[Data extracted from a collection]
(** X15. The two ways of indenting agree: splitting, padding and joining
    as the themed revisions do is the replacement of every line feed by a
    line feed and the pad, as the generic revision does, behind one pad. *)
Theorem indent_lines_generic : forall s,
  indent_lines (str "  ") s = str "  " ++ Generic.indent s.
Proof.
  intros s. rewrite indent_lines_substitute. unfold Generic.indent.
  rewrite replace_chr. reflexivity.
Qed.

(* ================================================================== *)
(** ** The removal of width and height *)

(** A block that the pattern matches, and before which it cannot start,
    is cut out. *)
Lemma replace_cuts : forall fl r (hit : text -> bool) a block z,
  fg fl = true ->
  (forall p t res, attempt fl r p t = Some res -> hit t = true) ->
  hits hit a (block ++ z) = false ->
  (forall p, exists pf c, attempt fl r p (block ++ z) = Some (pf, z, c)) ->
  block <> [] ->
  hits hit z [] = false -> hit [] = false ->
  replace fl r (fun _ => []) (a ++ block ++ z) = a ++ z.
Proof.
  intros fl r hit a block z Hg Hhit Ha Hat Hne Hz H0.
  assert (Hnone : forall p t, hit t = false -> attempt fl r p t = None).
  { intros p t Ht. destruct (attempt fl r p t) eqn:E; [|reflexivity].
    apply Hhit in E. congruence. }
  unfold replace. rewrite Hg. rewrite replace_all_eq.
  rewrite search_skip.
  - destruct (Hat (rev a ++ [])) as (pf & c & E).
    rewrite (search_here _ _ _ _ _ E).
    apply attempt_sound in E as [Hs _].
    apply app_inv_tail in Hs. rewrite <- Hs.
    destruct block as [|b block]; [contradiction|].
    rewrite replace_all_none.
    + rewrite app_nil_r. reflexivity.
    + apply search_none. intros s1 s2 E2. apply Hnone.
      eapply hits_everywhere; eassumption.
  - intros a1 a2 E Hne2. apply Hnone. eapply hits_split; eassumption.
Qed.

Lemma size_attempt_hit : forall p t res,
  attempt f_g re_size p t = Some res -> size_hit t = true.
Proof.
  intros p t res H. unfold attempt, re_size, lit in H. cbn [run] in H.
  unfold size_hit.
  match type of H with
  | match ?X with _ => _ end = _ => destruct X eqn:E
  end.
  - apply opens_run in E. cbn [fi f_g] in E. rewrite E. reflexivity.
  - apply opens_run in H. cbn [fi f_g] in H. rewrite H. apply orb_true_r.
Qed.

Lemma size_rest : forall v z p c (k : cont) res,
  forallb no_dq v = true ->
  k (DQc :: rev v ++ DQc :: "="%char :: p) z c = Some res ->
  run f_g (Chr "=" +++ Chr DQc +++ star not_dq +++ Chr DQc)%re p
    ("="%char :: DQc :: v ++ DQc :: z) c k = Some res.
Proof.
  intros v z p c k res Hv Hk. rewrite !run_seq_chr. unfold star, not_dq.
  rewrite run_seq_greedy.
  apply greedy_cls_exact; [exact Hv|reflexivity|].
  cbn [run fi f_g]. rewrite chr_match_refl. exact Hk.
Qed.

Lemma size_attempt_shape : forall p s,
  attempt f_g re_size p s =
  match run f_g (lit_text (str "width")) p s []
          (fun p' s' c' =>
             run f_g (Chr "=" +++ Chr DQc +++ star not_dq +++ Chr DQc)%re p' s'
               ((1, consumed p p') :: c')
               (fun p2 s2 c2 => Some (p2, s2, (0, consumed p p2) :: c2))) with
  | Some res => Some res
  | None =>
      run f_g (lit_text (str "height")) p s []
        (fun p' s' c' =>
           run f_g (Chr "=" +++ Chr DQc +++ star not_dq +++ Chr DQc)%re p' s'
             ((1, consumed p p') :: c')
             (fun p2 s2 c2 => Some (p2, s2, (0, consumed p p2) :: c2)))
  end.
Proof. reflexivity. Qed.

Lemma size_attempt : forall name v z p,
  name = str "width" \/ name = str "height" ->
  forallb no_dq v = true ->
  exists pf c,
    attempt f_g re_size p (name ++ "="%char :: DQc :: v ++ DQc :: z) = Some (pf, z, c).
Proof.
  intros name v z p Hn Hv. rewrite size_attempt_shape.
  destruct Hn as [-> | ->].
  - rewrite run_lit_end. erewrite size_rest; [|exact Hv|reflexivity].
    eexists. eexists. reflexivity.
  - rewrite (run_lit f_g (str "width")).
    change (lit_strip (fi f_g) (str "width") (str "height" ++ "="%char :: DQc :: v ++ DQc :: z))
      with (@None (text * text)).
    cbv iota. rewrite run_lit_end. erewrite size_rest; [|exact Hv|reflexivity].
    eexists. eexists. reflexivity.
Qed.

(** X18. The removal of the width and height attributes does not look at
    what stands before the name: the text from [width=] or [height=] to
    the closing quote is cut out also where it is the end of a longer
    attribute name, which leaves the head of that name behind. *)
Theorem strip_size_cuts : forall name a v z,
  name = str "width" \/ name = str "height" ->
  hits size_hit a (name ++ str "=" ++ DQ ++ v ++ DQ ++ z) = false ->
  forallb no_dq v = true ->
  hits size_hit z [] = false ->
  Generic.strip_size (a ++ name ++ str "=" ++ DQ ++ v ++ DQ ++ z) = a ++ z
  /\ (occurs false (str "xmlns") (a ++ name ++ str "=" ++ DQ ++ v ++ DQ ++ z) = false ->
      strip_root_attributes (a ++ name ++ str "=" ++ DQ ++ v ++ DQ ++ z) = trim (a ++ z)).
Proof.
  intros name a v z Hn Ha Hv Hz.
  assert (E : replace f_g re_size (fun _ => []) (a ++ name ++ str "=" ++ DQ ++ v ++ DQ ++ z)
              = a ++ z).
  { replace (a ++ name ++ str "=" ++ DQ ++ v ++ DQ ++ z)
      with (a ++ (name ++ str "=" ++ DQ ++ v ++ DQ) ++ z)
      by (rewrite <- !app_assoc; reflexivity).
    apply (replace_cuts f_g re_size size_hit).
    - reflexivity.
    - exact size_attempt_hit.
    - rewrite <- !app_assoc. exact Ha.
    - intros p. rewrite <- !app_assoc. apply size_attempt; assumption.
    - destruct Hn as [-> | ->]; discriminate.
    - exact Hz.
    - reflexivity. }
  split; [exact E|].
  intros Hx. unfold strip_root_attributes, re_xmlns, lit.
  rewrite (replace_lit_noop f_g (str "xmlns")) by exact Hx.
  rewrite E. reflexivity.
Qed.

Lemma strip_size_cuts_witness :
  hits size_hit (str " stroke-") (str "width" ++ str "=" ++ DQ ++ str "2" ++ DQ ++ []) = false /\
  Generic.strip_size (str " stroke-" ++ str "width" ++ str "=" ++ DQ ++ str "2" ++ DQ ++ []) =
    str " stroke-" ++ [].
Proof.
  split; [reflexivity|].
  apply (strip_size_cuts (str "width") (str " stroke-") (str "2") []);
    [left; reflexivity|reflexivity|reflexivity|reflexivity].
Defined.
--
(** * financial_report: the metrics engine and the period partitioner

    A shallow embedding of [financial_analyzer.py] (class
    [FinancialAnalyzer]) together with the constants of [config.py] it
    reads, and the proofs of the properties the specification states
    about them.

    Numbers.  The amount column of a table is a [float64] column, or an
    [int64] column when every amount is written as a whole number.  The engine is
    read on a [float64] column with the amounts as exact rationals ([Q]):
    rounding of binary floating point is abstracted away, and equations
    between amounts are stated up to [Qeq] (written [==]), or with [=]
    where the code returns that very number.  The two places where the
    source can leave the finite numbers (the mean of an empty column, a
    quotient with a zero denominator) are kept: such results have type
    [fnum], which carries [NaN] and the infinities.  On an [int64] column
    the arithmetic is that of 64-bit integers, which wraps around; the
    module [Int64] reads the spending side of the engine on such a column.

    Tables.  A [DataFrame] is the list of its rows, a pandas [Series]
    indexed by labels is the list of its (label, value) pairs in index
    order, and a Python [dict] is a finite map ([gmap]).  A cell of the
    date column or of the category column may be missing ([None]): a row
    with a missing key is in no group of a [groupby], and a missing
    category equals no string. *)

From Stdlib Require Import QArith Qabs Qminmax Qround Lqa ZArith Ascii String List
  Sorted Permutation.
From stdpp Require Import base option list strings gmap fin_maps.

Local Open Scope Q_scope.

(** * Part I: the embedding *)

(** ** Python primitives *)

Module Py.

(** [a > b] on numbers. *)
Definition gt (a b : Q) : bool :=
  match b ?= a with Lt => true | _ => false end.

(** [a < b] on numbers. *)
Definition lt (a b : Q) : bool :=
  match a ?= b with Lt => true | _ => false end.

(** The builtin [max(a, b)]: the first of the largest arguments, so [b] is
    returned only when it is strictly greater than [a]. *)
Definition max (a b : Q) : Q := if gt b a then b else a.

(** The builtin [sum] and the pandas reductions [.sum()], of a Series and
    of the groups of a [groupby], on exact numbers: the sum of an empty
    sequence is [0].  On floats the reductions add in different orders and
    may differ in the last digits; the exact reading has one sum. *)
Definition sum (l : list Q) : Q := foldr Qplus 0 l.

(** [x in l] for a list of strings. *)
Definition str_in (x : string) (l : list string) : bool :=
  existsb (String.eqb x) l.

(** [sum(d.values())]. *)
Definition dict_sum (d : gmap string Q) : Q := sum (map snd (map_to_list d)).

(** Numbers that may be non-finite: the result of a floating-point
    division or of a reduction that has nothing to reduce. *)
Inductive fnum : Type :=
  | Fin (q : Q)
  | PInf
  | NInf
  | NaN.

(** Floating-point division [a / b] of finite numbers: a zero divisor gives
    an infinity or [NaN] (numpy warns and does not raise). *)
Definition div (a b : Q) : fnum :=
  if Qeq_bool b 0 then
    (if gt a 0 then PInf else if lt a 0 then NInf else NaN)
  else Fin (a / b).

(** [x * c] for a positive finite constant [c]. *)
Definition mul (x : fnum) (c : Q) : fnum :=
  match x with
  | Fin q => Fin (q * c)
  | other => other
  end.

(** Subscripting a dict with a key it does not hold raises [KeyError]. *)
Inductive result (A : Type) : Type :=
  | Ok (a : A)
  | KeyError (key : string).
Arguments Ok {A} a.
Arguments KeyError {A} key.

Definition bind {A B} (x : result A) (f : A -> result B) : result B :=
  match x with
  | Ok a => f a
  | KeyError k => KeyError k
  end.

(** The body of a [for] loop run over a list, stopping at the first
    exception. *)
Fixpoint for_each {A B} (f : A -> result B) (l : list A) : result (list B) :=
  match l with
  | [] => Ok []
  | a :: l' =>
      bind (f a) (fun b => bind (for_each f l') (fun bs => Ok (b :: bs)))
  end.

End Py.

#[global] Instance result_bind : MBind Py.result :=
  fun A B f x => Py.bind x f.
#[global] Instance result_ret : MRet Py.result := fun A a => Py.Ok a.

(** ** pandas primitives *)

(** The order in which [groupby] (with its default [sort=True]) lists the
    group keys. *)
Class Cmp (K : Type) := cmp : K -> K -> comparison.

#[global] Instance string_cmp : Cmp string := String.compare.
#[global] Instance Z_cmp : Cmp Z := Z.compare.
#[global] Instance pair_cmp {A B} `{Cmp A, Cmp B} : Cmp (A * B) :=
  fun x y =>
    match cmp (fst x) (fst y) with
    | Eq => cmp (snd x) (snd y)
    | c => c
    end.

> WHAT THE EXERCISE ASKS:
An exact copy of the lines above between the line holding "where the code" and the line holding "the arithmetic is", inclusive, is the whole answer.

> EXERCISE RESULT:
    where the code returns that very number.  The two places where the
    source can leave the finite numbers (the mean of an empty column, a
    quotient with a zero denominator) are kept: such results have type
    [fnum], which carries [NaN] and the infinities.  On an [int64] column
    the arithmetic is that of 64-bit integers, which wraps around; the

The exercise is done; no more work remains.